*** Opening of Provided material ***
(* ===== verification/Messages.v ===== *)
(** * Protocol messages, records and configuration
(src/paxos/include/libpaxos_messages.h, src/paxos/include/paxos.h, src/paxos/paxos.c)

The C messages end in a flexible array [value] of [value_size] bytes; the
model keeps the bytes and [value_size] is their number.  [iid_t] and
[ballot_t] are 32-bit unsigned, [acceptor_id] is an [int]. *)

From Stdlib Require Export Strings.Byte.
From stdpp Require Export strings.
From S2P Require Import Prelude.
#[local] Open Scope Z_scope.

#[export] Instance byte_eq_dec : EqDecision byte := Byte.byte_eq_dec.

Definition bytes : Type := list byte.

(** [typedef enum paxos_msg_code] *)
Inductive paxos_msg_code : Set :=
  | prepare_reqs | prepare_acks | accept_reqs | accept_acks
  | repeat_reqs | submit | leader_announce | alive_ping.

Definition msg_code (c : paxos_msg_code) : Z :=
  match c with
  | prepare_reqs => 1 | prepare_acks => 2 | accept_reqs => 4 | accept_acks => 8
  | repeat_reqs => 16 | submit => 32 | leader_announce => 64 | alive_ping => 65
  end.

(** [paxos_msg]: a typed block of bytes; [data_size] is their number. *)
Record paxos_msg : Type := PaxosMsg {
  m_type : paxos_msg_code;
  m_data : bytes;
}.

Record prepare_req : Type := PrepareReq { pr_iid : Z; pr_ballot : Z }.

Record prepare_ack : Type := PrepareAck {
  pa_acceptor_id : Z;
  pa_iid : Z;
  pa_ballot : Z;
  pa_value_ballot : Z;
  pa_value : bytes;
}.

Record accept_req : Type := AcceptReq { ar_iid : Z; ar_ballot : Z; ar_value : bytes }.

Record accept_ack : Type := AcceptAck {
  aa_acceptor_id : Z;
  aa_iid : Z;
  aa_ballot : Z;
  aa_value_ballot : Z;
  aa_is_final : Z;
  aa_value : bytes;
}.

(** [typedef accept_ack acceptor_record] *)
Notation acceptor_record := accept_ack.

#[export] Instance paxos_msg_code_eq_dec : EqDecision paxos_msg_code.
Proof. solve_decision. Defined.
#[export] Instance paxos_msg_eq_dec : EqDecision paxos_msg.
Proof. solve_decision. Defined.
#[export] Instance prepare_req_eq_dec : EqDecision prepare_req.
Proof. solve_decision. Defined.
#[export] Instance prepare_ack_eq_dec : EqDecision prepare_ack.
Proof. solve_decision. Defined.
#[export] Instance accept_req_eq_dec : EqDecision accept_req.
Proof. solve_decision. Defined.
#[export] Instance accept_ack_eq_dec : EqDecision accept_ack.
Proof. solve_decision. Defined.

(** A message as a value: a code and the structure it goes with. *)
Inductive message : Type :=
  | MPrepareReq (m : prepare_req)
  | MPrepareAck (m : prepare_ack)
  | MAcceptReq (m : accept_req)
  | MAcceptAck (m : accept_ack)
  | MRepeatReq (iid : Z)
  | MSubmit (value : bytes).

#[export] Instance message_eq_dec : EqDecision message.
Proof. solve_decision. Defined.

Definition value_size (v : bytes) : Z := Z.of_nat (length v).

(** The acknowledgement [sendbuf_add_prepare_ack] makes of a record. *)
Definition prepare_ack_of (rec : acceptor_record) : prepare_ack :=
  PrepareAck (aa_acceptor_id rec) (aa_iid rec) (aa_ballot rec) (aa_value_ballot rec) (aa_value rec).

(** [sizeof] of the structures on the LP64 ABI; [paxos_msg] is packed. *)
Definition sizeof_paxos_msg : Z := 12.
Definition sizeof_prepare_req : Z := 8.
Definition sizeof_prepare_ack : Z := 24.
Definition sizeof_accept_req : Z := 16.
Definition sizeof_accept_ack : Z := 32.

Definition PREPARE_ACK_SIZE (m : prepare_ack) : Z := value_size (pa_value m) + sizeof_prepare_ack.
Definition ACCEPT_REQ_SIZE (m : accept_req) : Z := value_size (ar_value m) + sizeof_accept_req.
Definition ACCEPT_ACK_SIZE (m : accept_ack) : Z := value_size (aa_value m) + sizeof_accept_ack.

(** The maximum message size accepted, [(256*1000)]. *)
Definition PAXOS_MAX_VALUE_SIZE : Z := 256 * 1000.

Definition MAX_N_OF_PROPOSERS : Z := 10.

Definition PAXOS_LOG_QUIET : Z := 0.
Definition PAXOS_LOG_ERROR : Z := 1.
Definition PAXOS_LOG_INFO : Z := 2.
Definition PAXOS_LOG_DEBUG : Z := 3.

(** [struct paxos_config] and its initial value in paxos.c. *)
Record paxos_config : Type := PaxosConfig {
  verbosity : Z;
  learner_instances : Z;
  learner_catch_up : Z;
  proposer_timeout : Z;
  proposer_preexec_window : Z;
  bdb_sync : Z;
  bdb_cachesize : Z;
  bdb_env_path : string;
  bdb_db_filename : string;
  bdb_trash_files : Z;
}.

Definition default_config : paxos_config :=
  PaxosConfig PAXOS_LOG_INFO 2048 1 1 128 0 (32 * 1024 * 1024)
    "/tmp/acceptor" "acc.bdb" 0.

(** What [paxos_log] prints: [stamp] is the time [strftime] wrote to the array of
1024 characters, the message follows it, cut to what is left with its NUL. *)
Definition paxos_log (cfg : paxos_config) (level : Z) (stamp msg : bytes) : list bytes :=
  if verbosity cfg <? level then [] else [stamp ++ take (1023 - length stamp) msg].

Definition paxos_log_error (cfg : paxos_config) : bytes → bytes → list bytes :=
  paxos_log cfg PAXOS_LOG_ERROR.
Definition paxos_log_info (cfg : paxos_config) : bytes → bytes → list bytes :=
  paxos_log cfg PAXOS_LOG_INFO.
Definition paxos_log_debug (cfg : paxos_config) : bytes → bytes → list bytes :=
  paxos_log cfg PAXOS_LOG_DEBUG.

(** [struct timeval] *)
Record timeval : Type := Timeval { tv_sec : Z; tv_usec : Z }.

#[export] Instance timeval_eq_dec : EqDecision timeval.
Proof. solve_decision. Defined.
*** Close of Provided material ***
In the records above, some lines may contain the word "with"; copy every one of them.

Answer below:
  match c with
(** A message as a value: a code and the structure it goes with. *)
1024 characters, the message follows it, cut to what is left with its NUL. *)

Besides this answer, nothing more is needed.